I struggled for years with cooking a simple pot of rice. Even after culinary school, where teachers practically drilled the water-to-rice ratio into our brains, mine still came out crispy, crunchy, mushy or burnt.

Thankfully, a friend pointed me to Alton Brown’s recipe for red beans and rice, noting that it changed the way she cooked rice forever. The method, which calls for toasting rice in a skillet and then pouring boiling water over the top, turned out the most fluffy, perfectly cooked rice I had ever tasted.

There are a few reasons why this method works. Toasting the rice enhances its flavors — just like when we toast spices or nuts — and I personally find it improves the finished texture of the dish. Secondly, by boiling water separately and then pouring it over the rice to simmer, you eliminate any guesswork.

One of the problems I find with rice is that, depending on the size of the pot and the strength of the burner, the amount of time it requires to come to a boil can vary greatly. This means the overall cooking time is going to vary significantly, as a result. Brown’s method means cooking time is the same, no matter your stove. (Brilliant, right?)

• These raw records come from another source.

(** *** The sender: the acknowledgement of a segment *)

(** The range test of the acknowledgement; [true] drops it. *)
Definition ack_out_of_range (tcpHeader : list byte) (tcb : TCB) : bool :=
  let ackNum := AckNumber tcpHeader in
  if WindowSize tcpHeader =? 0 then
    (ackNum <=? SND_UNA (SND tcb)) || (SND_NXT (SND tcb) <? ackNum)
  else
    (ackNum <=? SND_UNA (SND tcb)) ||
    ((SND_UNA (SND tcb) ⊞ SND_WND (SND tcb) <? ackNum) &&
     negb (SND_WND (SND tcb) =? 0)).

(** The congestion window grows with an acknowledgement of new data. *)
Definition Receive_ack_cc (ackNum : Z) : TM unit :=
  tcbEntry ← get;
  when (CControlEnabled tcbEntry)
    (UpdateCWNDWindow;;
     modify (set_CurrentAck ackNum);;
     modify (set_CurrentAckFreq 1)).

Definition Receive_ack_accept (tcpHeader : list byte) (now : Z) : TM unit :=
  let ackNum := AckNumber tcpHeader in
  removeFromRetransmissionQueue ackNum;;
  Receive_ack_cc ackNum;;
  modify (tcb_SND_WND (WindowSize tcpHeader));;
  modify (tcb_SND_UNA ackNum);;
  emit (EBroadcast WriteBlockedCond);;
  when (0 <? WindowSize tcpHeader) (emit (ESignal ZeroBlockedCond));;
  emit EUnlock;;
  updateTimeout ackNum now.

Definition Receive_ack_window (tcpHeader : list byte) (now : Z) : TM unit :=
  tcbEntry ← get;
  if ack_out_of_range tcpHeader tcbEntry then emit EUnlock
  else Receive_ack_accept tcpHeader now.

Definition Receive_ack (tcpHeader : list byte) (socketData : SocketData) (now : Z)
    : TM unit :=
  tcbEntry ← get;
  let ackNum := AckNumber tcpHeader in
  if CControlEnabled tcbEntry && (ackNum =? CurrentAck tcbEntry) then
    if (CurrentAckFreq tcbEntry =? 3) && (0 <? zlen (RetransmissionQueue tcbEntry)) then
      modify (set_CurrentAckFreq 0);;
      fastRetransmit socketData now
    else
      modify (set_CurrentAckFreq (CurrentAckFreq tcbEntry + 1));;
      Receive_ack_window tcpHeader now
  else Receive_ack_window tcpHeader now.

Definition Receive (tcpHeader payload : list byte) (socketData : SocketData) (now : Z)
    : TM unit :=
  if negb (has_flag tcpHeader TCPFlagAck) then mret tt
  else
    emit ELock;;
    when (0 <? zlen payload) (Receive_data tcpHeader payload socketData);;
    Receive_ack tcpHeader socketData now.

(** *** A FIN in [ESTABLISHED] *)

Definition ReceiveFin (tcpHeader : list byte) (socketData : SocketData) : TM unit :=
  emit ELock;;
  tcbEntry ← get;
  nxtToSend ←
    (if SequenceNumber tcpHeader =? RCV_NXT (RCV tcbEntry) then
       modify (set_State CLOSE_WAIT);;
       emit (ESignal ReadBlockedCond);;
       mret (RCV_NXT (RCV tcbEntry) ⊞ 1)
     else if RCV_NXT (RCV tcbEntry) <? SequenceNumber tcpHeader then
       modify (set_PendingReceivedFin (SequenceNumber tcpHeader));;
       mret (RCV_NXT (RCV tcbEntry))
     else mret 0);
  send_ack socketData nxtToSend;;
  emit EUnlock.
End receive.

The last, and very important, step is to rest the rice for 10 minutes off the heat. This allows the moisture to redistribute, keeping the rice supple and soft. Once the rice has rested, fluff it gently with a fork, but do not keep stirring or you could end up with mush.

This amped-up rice with ginger and edamame is a zesty spin-off of my base recipe, with lots of zingy heat from the ginger and a boost of color (and nutrients) from frozen edamame. And while the recipe is great paired with practically anything, I especially like it paired with a saucy dish; the rice soaks up the sauce, making it an irresistible dinner combination.

Edamame-Ginger Rice

1 3/4 cups water

2 tablespoons unsalted butter or olive oil

1 cup jasmine rice

1 large shallot, finely chopped

1 tablespoon freshly grated ginger

3/4 teaspoon kosher salt

1 cup frozen shelled edamame, thawed

Bring the water to a boil in a medium pot. Meanwhile, melt butter (or add olive oil) in a medium-sized skillet over medium heat until sizzling. Add the rice, shallot, ginger, and kosher salt and cook, stirring frequently, until toasted and aromatic, 2 to 3 minutes. Add the edamame, then pour the boiling water over the rice. Stir to combine.

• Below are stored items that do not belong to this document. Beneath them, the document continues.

(* ===== verification/TcpHandler.v ===== *)
(** * The TCP handler and its state machine

    [src/pkg/tcp/tcp_handler.go] and [src/pkg/tcp/tcp_segment_receive.go]: the socket
    table, the dispatch of a packet in [ReceivePacket] and one handler per state of a
    connection.  A TCB is shared by pointer between the socket table and the goroutines
    of the connection, so the handler keeps a store of TCBs, and the table maps a socket
    to a location of the store. *)

From S2P Require Import Prelude GoLang Wire WireRef Ring TcpData EarlyArrivals Congestion Rto Retransmit TcpReceive.

(** ** The handler *)

Abbreviation loc := nat (only parsing).

(** [TCPHandler]; [TCBs] and [NextTCB] are the store of the TCBs.  The channels of the
    struct are effects. *)
Record TCPHandler := mkTCPHandler {
  SocketTable : gmap SocketData loc;
  TCBs : gmap loc TCB;
  NextTCB : loc;
  HLocalAddr : Z;
  CurrentPort : Z;
  Listeners : list SocketData
}.

Definition set_SocketTable (v : gmap SocketData loc) (h : TCPHandler) : TCPHandler :=
  mkTCPHandler v (TCBs h) (NextTCB h) (HLocalAddr h) (CurrentPort h) (Listeners h).
Definition set_TCBs (v : gmap loc TCB) (h : TCPHandler) : TCPHandler :=
  mkTCPHandler (SocketTable h) v (NextTCB h) (HLocalAddr h) (CurrentPort h) (Listeners h).
Definition set_CurrentPort (v : Z) (h : TCPHandler) : TCPHandler :=
  mkTCPHandler (SocketTable h) (TCBs h) (NextTCB h) (HLocalAddr h) v (Listeners h).
Definition set_Listeners (v : list SocketData) (h : TCPHandler) : TCPHandler :=
  mkTCPHandler (SocketTable h) (TCBs h) (NextTCB h) (HLocalAddr h) (CurrentPort h) v.

(** An effect carries the TCB it is on. *)
Abbreviation HM := (GoM TCPHandler (loc * eff)).

(** The TCB a packet of a socket goes to. *)
Definition socket (h : TCPHandler) (key : SocketData) : option TCB :=
  SocketTable h !! key ≫= λ l, TCBs h !! l.

(** Running the body of a handler on the TCB at [l]. *)
Definition on_tcb {A} (l : loc) (m : TM A) : HM A := λ h,
  match TCBs h !! l with
  | None => (Panic, h, [])
  | Some tcb =>
      match m tcb with
      | (r, tcb', tr) => (r, set_TCBs (<[l := tcb']> (TCBs h)) h, (l,.) <$> tr)
      end
  end.

(** [&TCB{...}] *)
Definition new_tcb (tcb : TCB) : HM loc := λ h,
  (Ok (NextTCB h),
   mkTCPHandler (SocketTable h) (<[NextTCB h := tcb]> (TCBs h)) (S (NextTCB h))
     (HLocalAddr h) (CurrentPort h) (Listeners h), []).

(** [t.SocketTable[key] = tcb], [delete(t.SocketTable, key)] *)
Definition store_socket (key : SocketData) (l : loc) : HM unit :=
  modify (λ h, set_SocketTable (<[key := l]> (SocketTable h)) h).
Definition delete_socket (key : SocketData) : HM unit :=
  modify (λ h, set_SocketTable (delete key (SocketTable h)) h).

(** [InitHandler] on the handler the node builds. *)
Definition InitHandler (h : TCPHandler) : TCPHandler := set_SocketTable ∅ h.

(** ** [tcp_segment_receive.go] *)

Section states.
Context {N : Netstack}.

(** *** Opening a connection *)

(** The TCB of a connection a SYN creates: the composite literal and the assignments
    that follow it. *)
Definition spawned_TCB (seqNum iss : Z) (listenKey : SocketData) : TCB :=
  let rcv := mkReceive (make_bytes MAX_BUF_SIZE) (seqNum ⊞ 1) MAX_BUF_SIZE seqNum (seqNum ⊞ 1) in
  let snd := mkSend (make_bytes MAX_BUF_SIZE) iss (iss ⊞ 1) 0 iss (iss ⊞ 1) in
  set_CWND MAX_BUF_SIZE (set_EarlyArrivalQueue Init (set_ListenKey listenKey
    (set_State SYN_RECEIVED (set_RTO RTO_UPPER (set_SRTT (-1)
      (set_RCV rcv (set_SND snd zero_TCB))))))).

(** The SYN-ACK of a passive open. *)
Definition syn_ack_message (localAddr destAddr localPort destPort : Z) (tcb : TCB)
    : list byte :=
  ip_message localAddr destAddr
    (CreateTCPHeader localAddr destAddr localPort destPort (SND_ISS (SND tcb))
       (RCV_NXT (RCV tcb)) (Z.lor TCPFlagSyn TCPFlagAck) (RCV_WND (RCV tcb)) []) [].

Definition HandleStateListen (tcpHeader : list byte)
    (localAddr srcPort destAddr destPort : Z) (key : SocketData) (iss : Z) : HM unit :=
  if has_flag tcpHeader TCPFlagAck then mret tt
  else if has_flag tcpHeader TCPFlagSyn then
    let socketData := mkSocketData localAddr srcPort destAddr destPort in
    let newTCBEntry := spawned_TCB (SequenceNumber tcpHeader) iss key in
    l ← new_tcb newTCBEntry;
    store_socket socketData l;;
    on_tcb l
      (emit (EIP (syn_ack_message localAddr destAddr (LocalPort socketData) destPort
                    newTCBEntry));;
       emit (EGo (GoWaitForAckReceiver socketData)))
  else mret tt.

Definition HandleStateSynSent (tcpHeader : list byte)
    (localAddr srcPort destAddr destPort : Z) (key : SocketData) (iss : Z) : TM unit :=
  tcbEntry ← get;
  if has_flag tcpHeader TCPFlagAck &&
     ((AckNumber tcpHeader <=? SND_ISS (SND tcbEntry)) ||
      (SND_NXT (SND tcbEntry) <? AckNumber tcpHeader)) then mret tt
  else if has_flag tcpHeader TCPFlagSyn then
    modify (tcb_RCV_NXT (SequenceNumber tcpHeader ⊞ 1));;
    modify (λ t, tcb_RCV_LBR (RCV_NXT (RCV t)) t);;
    modify (tcb_SND_WND (WindowSize tcpHeader));;
    modify (tcb_RCV_IRS (SequenceNumber tcpHeader));;
    modify (tcb_SND_UNA (AckNumber tcpHeader));;
    tcbEntry ← get;
    if SND_ISS (SND tcbEntry) <? SND_UNA (SND tcbEntry) then
      modify (set_State ESTABLISHED);;
      modify (tcb_SND_ISS iss);;
      tcbEntry ← get;
      let newTCPHeader :=
        CreateTCPHeader (LocalAddr key) (DestAddr key) srcPort destPort
          (SND_NXT (SND tcbEntry)) (RCV_NXT (RCV tcbEntry)) TCPFlagAck MAX_BUF_SIZE [] in
      emit (EReceiveChan key);;
      emit (EIP (ip_message localAddr destAddr newTCPHeader []));;
      emit (EGo (GoSend key));;
      emit (EGo (GoWaitTimeout key))
    else
      modify (set_State SYN_RECEIVED);;
      modify (tcb_SND_ISS iss);;
      tcbEntry ← get;
      let msgtcpHeader :=
        CreateTCPHeader (LocalAddr key) (DestAddr key) srcPort destPort
          (SND_ISS (SND tcbEntry)) (RCV_NXT (RCV tcbEntry)) (Z.lor TCPFlagSyn TCPFlagAck)
          (RCV_WND (RCV tcbEntry)) [] in
      emit (EIP (MarshallTCPHeader msgtcpHeader destAddr))
  else mret tt.

(** What [HandleStateSynReceived] does to the TCB of the connection; [true] when the
    listener is to be told. *)
Definition HandleStateSynReceived_conn (tcpHeader : list byte) (key : SocketData)
    : TM bool :=
  when (has_flag tcpHeader TCPFlagSyn)
    (tcbEntry ← get;
     emit (EIP (syn_ack_message (LocalAddr key) (DestAddr key) (LocalPort key)
                  (DestPort key) tcbEntry)));;
  if has_flag tcpHeader TCPFlagAck then
    tcbEntry ← get;
    if (SND_UNA (SND tcbEntry) <? AckNumber tcpHeader) &&
       (AckNumber tcpHeader <=? SND_NXT (SND tcbEntry)) then
      modify (set_State ESTABLISHED);;
      modify (tcb_SND_WND (WindowSize tcpHeader));;
      emit ERTO;;
      emit (EGo (GoSend key));;
      emit (EGo (GoWaitTimeout key));;
      mret true
    else mret false
  else mret false.

(** A listener that is gone is a [nil] pointer. *)
Definition HandleStateSynReceived (tcpHeader : list byte) (l : loc) (key : SocketData)
    (payload : list byte) : HM unit :=
  if 0 <? zlen payload then mret tt
  else
    established ← on_tcb l (HandleStateSynReceived_conn tcpHeader key);
    if (established : bool) then
      tcbEntry ← on_tcb l get;
      table ← gets SocketTable;
      listenerEntry ← try (table !! ListenKey tcbEntry);
      on_tcb listenerEntry
        (modify (λ t, set_PendingConnections (PendingConnections t ++ [key]) t);;
         emit (EPendingSignal (ListenKey tcbEntry)))
    else mret tt.

(** *** Data and closing *)

Definition HandleEstablished (tcpHeader : list byte) (key : SocketData)
    (tcpPayload : list byte) (now : Z) : TM unit :=
  if has_flag tcpHeader TCPFlagFin then ReceiveFin tcpHeader key
  else Receive tcpHeader tcpPayload key now.

(** The FIN branch of [HandleFinWait1]. *)
Definition HandleFinWait1_fin (tcpHeader : list byte) (key : SocketData) : TM unit :=
  tcbEntry ← get;
  (if AckNumber tcpHeader =? SND_NXT (SND tcbEntry) ⊟ 1
   then modify (set_State CLOSING) else modify (set_State TIME_WAIT));;
  modify (λ t, tcb_RCV_NXT (RCV_NXT (RCV t) ⊞ 1) t);;
  tcbEntry ← get;
  send_ack key (RCV_NXT (RCV tcbEntry));;
  when (bool_decide (State tcbEntry = TIME_WAIT)) (emit (EGo (GoWaitForClosed key)));;
  emit EUnlock.

Definition HandleFinWait1 (tcpHeader : list byte) (key : SocketData)
    (tcpPayload : list byte) (now : Z) : TM unit :=
  emit ELock;;
  tcbEntry ← get;
  if has_flag tcpHeader TCPFlagAck then
    if AckNumber tcpHeader =? SND_NXT (SND tcbEntry) then
      modify (set_State FIN_WAIT_2);;
      emit EUnlock;;
      Receive tcpHeader tcpPayload key now
    else if has_flag tcpHeader TCPFlagFin then HandleFinWait1_fin tcpHeader key
    else
      emit EUnlock;;
      Receive tcpHeader tcpPayload key now
  else emit EUnlock.

Definition HandleFinWait2 (tcpHeader : list byte) (key : SocketData)
    (tcpPayload : list byte) (now : Z) : TM unit :=
  if has_flag tcpHeader TCPFlagFin then
    emit ELock;;
    tcbEntry ← get;
    if negb (SequenceNumber tcpHeader =? RCV_NXT (RCV tcbEntry)) then emit EUnlock
    else
      modify (set_State TIME_WAIT);;
      modify (λ t, tcb_RCV_NXT (RCV_NXT (RCV t) ⊞ 1) t);;
      tcbEntry ← get;
      send_ack key (RCV_NXT (RCV tcbEntry));;
      modify (set_ResetWaitChan true);;
      emit EUnlock;;
      emit (EGo (GoWaitForClosed key))
  else Receive tcpHeader tcpPayload key now.

Definition HandleClosing (tcpHeader : list byte) (key : SocketData) : TM unit :=
  emit ELock;;
  tcbEntry ← get;
  when (has_flag tcpHeader TCPFlagAck && (AckNumber tcpHeader =? SND_NXT (SND tcbEntry)))
    (modify (set_State TIME_WAIT);;
     emit (EGo (GoWaitForClosed key)));;
  emit EUnlock.

(** A send on [ResetWaitChan] before the channel is made blocks for ever. *)
Definition HandleTimeWait (tcpHeader : list byte) (key : SocketData) : TM unit :=
  when (has_flag tcpHeader TCPFlagFin)
    (emit ELock;;
     tcbEntry ← get;
     send_ack key (RCV_NXT (RCV tcbEntry));;
     (if ResetWaitChan tcbEntry then emit EResetWait else hang);;
     emit EUnlock).

Definition HandleCloseWait (tcpHeader : list byte) (key : SocketData) : TM unit :=
  when (has_flag tcpHeader TCPFlagFin)
    (emit ELock;;
     tcbEntry ← get;
     send_ack key (RCV_NXT (RCV tcbEntry));;
     emit EUnlock).

Definition HandleLastAck (tcpHeader : list byte) (key : SocketData) : TM unit :=
  when (has_flag tcpHeader TCPFlagAck)
    (emit ELock;;
     tcbEntry ← get;
     when (AckNumber tcpHeader =? SND_NXT (SND tcbEntry))
       (modify (set_State CLOSED);;
        removeFromRetransmissionQueue (AckNumber tcpHeader);;
        emit (EReceiveChan key));;
     emit EUnlock).

(** The arms of the [select] of [WaitForClosed]: a reset starts the timer again, the
    timeout closes the connection and wakes up [Close]. *)
Definition WaitForClosed_timeout (key : SocketData) : TM unit :=
  emit ELock;;
  modify (set_State CLOSED);;
  emit (EReceiveChan key);;
  emit EUnlock.

(** The arm [<-timeout] of [WaitForAckReceiver]; [true] when the goroutine waits
    again. *)
Definition WaitForAckReceiver_timeout (l : loc) (key : SocketData) : HM bool :=
  tcbEntry ← on_tcb l get;
  if RetransmitCounter tcbEntry =? MAX_RETRANSMISSIONS then
    on_tcb l (modify (set_State CLOSED));;
    delete_socket key;;
    mret false
  else
    on_tcb l
      (modify (set_RetransmitCounter (RetransmitCounter tcbEntry + 1));;
       emit (EIP (syn_ack_message (LocalAddr key) (DestAddr key) (LocalPort key)
                    (DestPort key) tcbEntry)));;
    mret true.

(** Its arm [<-tcbEntry.RTOTimeoutChan]. *)
Definition WaitForAckReceiver_acked (l : loc) : HM bool :=
  on_tcb l (modify (set_RetransmitCounter 0));; mret false.

(** The arm [<-timeout] of [waitTimeout]: giving up removes the socket. *)
Definition waitTimeout_timeout (l : loc) (key : SocketData) (now : Z) : HM bool :=
  next ← on_tcb l (waitTimeout_fire key now);
  match next with
  | TimerAgain => mret true
  | TimerReturn => mret false
  | TimerDelete => delete_socket key;; mret false
  end.

(** ** [ReceivePacket] *)

(** The handlers that work on the TCB of the connection only. *)
Definition dispatch_tcb (state : ConnectionState) (tcpHeader tcpPayload : list byte)
    (localAddr srcPort destAddr destPort : Z) (key : SocketData) (iss now : Z) : TM unit :=
  match state with
  | SYN_SENT => HandleStateSynSent tcpHeader localAddr srcPort destAddr destPort key iss
  | ESTABLISHED => HandleEstablished tcpHeader key tcpPayload now
  | FIN_WAIT_1 => HandleFinWait1 tcpHeader key tcpPayload now
  | FIN_WAIT_2 => HandleFinWait2 tcpHeader key tcpPayload now
  | CLOSING => HandleClosing tcpHeader key
  | TIME_WAIT => HandleTimeWait tcpHeader key
  | CLOSE_WAIT => HandleCloseWait tcpHeader key
  | LAST_ACK => HandleLastAck tcpHeader key
  | CLOSED | LISTEN | SYN_RECEIVED => mret tt
  end.

(** The [switch] on the state. *)
Definition dispatch (l : loc) (state : ConnectionState) (tcpHeader tcpPayload : list byte)
    (localAddr srcPort destAddr destPort : Z) (key : SocketData) (iss now : Z) : HM unit :=
  match state with
  | LISTEN => HandleStateListen tcpHeader localAddr srcPort destAddr destPort key iss
  | SYN_RECEIVED => HandleStateSynReceived tcpHeader l key tcpPayload
  | _ => on_tcb l (dispatch_tcb state tcpHeader tcpPayload localAddr srcPort destAddr
                     destPort key iss now)
  end.

(** The checksum test of a segment. *)
Definition checksum_ok (tcpHeader tcpPayload : list byte) (localAddr destAddr : Z) : bool :=
  ComputeTCPChecksum (set_ChecksumF 0 (ParseTCPHeader tcpHeader)) localAddr destAddr
    tcpPayload =? TCPChecksum tcpHeader.

(** The socket a packet is for: the connection if there is one, else its listener. *)
Definition packet_key (table : gmap SocketData loc) (localAddr srcPort destAddr destPort : Z)
    : SocketData :=
  let key := mkSocketData localAddr srcPort destAddr destPort in
  let listenerKey := mkSocketData localAddr srcPort 0 0 in
  match table !! key with
  | Some _ => key
  | None => match table !! listenerKey with Some _ => listenerKey | None => key end
  end.

(** [localAddr] and [destAddr] are the destination and the source address of the IP
    header, [data] the bytes after it.  [iss] is the value [NewISS] returns if it is
    called and [now] the time. *)
Definition ReceivePacket (localAddr destAddr : Z) (data : list byte) (iss now : Z)
    : HM unit :=
  let tcpHeader := data in
  tcpPayload ← try (slice data (DataOffset tcpHeader) (zlen data));
  let srcPort := DestinationPort tcpHeader in
  let destPort := SourcePort tcpHeader in
  if negb (checksum_ok tcpHeader tcpPayload localAddr destAddr) then mret tt
  else
    table ← gets SocketTable;
    let key := packet_key table localAddr srcPort destAddr destPort in
    match table !! key with
    | None => mret tt
    | Some l =>
        tcbEntry ← on_tcb l get;
        dispatch l (State tcbEntry) tcpHeader tcpPayload localAddr srcPort destAddr
          destPort key iss now
    end.
End states.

Cover and reduce heat to medium-low to low and cook for exactly 20 minutes (add an extra 5 minutes if cooking brown rice). Remove the pot from the heat and keep covered for an additional 10 minutes to allow rice to rest. Uncover, fluff gently with a fork and add more salt and pepper to taste. Makes 4 servings.

Per serving: 294 calories; 9 g fat (4 g saturated fat; 28 percent calories from fat); 44 g carbohydrates; 2 g sugar; 16 mg cholesterol; 370 mg sodium; 9 g protein; 3 g fiber.